**Stored data entries**
(* ===== verification/AuthzTypes.v ===== *)
(** * Vocabulary of the authorization configuration (network/authz/types.ts) *)
From S2P Require Import Prelude JsString Json.

Inductive GraphqlOperation : Type := OpQuery | OpMutation | OpSubscription.
#[export] Instance GraphqlOperation_eq_dec : EqDecision GraphqlOperation.
Proof. solve_decision. Defined.

Inductive BodyFormat : Type := FmtNone | FmtJson | FmtOpaque.
#[export] Instance BodyFormat_eq_dec : EqDecision BodyFormat.
Proof. solve_decision. Defined.

Definition GraphqlOperation_string (op : GraphqlOperation) : string :=
  match op with
  | OpQuery => "query" | OpMutation => "mutation" | OpSubscription => "subscription"
  end.

Definition BodyFormat_string (f : BodyFormat) : string :=
  match f with FmtNone => "none" | FmtJson => "json" | FmtOpaque => "opaque" end.

Definition DEFAULT_GRAPHQL_AT : string := "/query".

Record GraphqlMatch : Type := {
  gm_at : option string;
  gm_operations : list GraphqlOperation;
  gm_fieldPaths : option (list string);
  gm_fieldArguments : option (list (string * list (string * list string)));
  (** keys of the evaluated object other than the four above *)
  gm_unknownKeys : list string;
}.

Record BodyMatch : Type := {
  bm_format : BodyFormat;
  bm_equals : option (list (string * JsonScalar));
  bm_oneOf : option (list (string * list JsonScalar));
  bm_graphql : option GraphqlMatch;
}.

Record Match : Type := {
  m_methods : option (list string);
  m_paths : list string;
  m_captures : option (list (string * list string));
  m_body : option BodyMatch;
}.

(** One occurrence of a field of a GraphQL document. *)
Record GraphqlFieldOccurrence : Type := {
  occ_path : string;
  occ_leaf : bool;
  occ_argumentValues : list (string * string);
  occ_unresolvedArguments : list string;
}.

Record GraphqlDocument : Type := {
  doc_operations : list GraphqlOperation;
  doc_fields : list GraphqlFieldOccurrence;
}.

Inductive RequestBody : Type :=
  | BodyAbsent
  | BodyEmpty
  | BodyBinary
  | BodyJson (value : JsonValue) (documents : option (list (string * GraphqlDocument))).

Record AuthzRequest : Type := {
  req_method : string;
  req_path : string;
  req_body : RequestBody;
}.

Inductive HostPattern : Type :=
  | HostExact (host : string)
  | HostSuffix (suffix : string).

Record Target : Type := {
  t_source : string;
  t_host : HostPattern;
  t_port : option Z;
}.

Record TargetAddress : Type := {
  ta_host : string;
  ta_port : Z;
}.

#[export] Instance HostPattern_eq_dec : EqDecision HostPattern.
Proof. solve_decision. Defined.
#[export] Instance Target_eq_dec : EqDecision Target.
Proof. solve_decision. Defined.
#[export] Instance TargetAddress_eq_dec : EqDecision TargetAddress.
Proof. solve_decision. Defined.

**YOUR ASSIGNMENT**
Reproduce exactly the line containing "Record AuthzRequest : Type" and every line after it through the end of the records above, and nothing else.

**RESULT OF THE TASK**
Record AuthzRequest : Type := {
  req_method : string;
  req_path : string;
  req_body : RequestBody;
}.

Inductive HostPattern : Type :=
  | HostExact (host : string)
  | HostSuffix (suffix : string).

Record Target : Type := {
  t_source : string;
  t_host : HostPattern;
  t_port : option Z;
}.

Record TargetAddress : Type := {
  ta_host : string;
  ta_port : Z;
}.

#[export] Instance HostPattern_eq_dec : EqDecision HostPattern.
Proof. solve_decision. Defined.
#[export] Instance Target_eq_dec : EqDecision Target.
Proof. solve_decision. Defined.
#[export] Instance TargetAddress_eq_dec : EqDecision TargetAddress.
Proof. solve_decision. Defined.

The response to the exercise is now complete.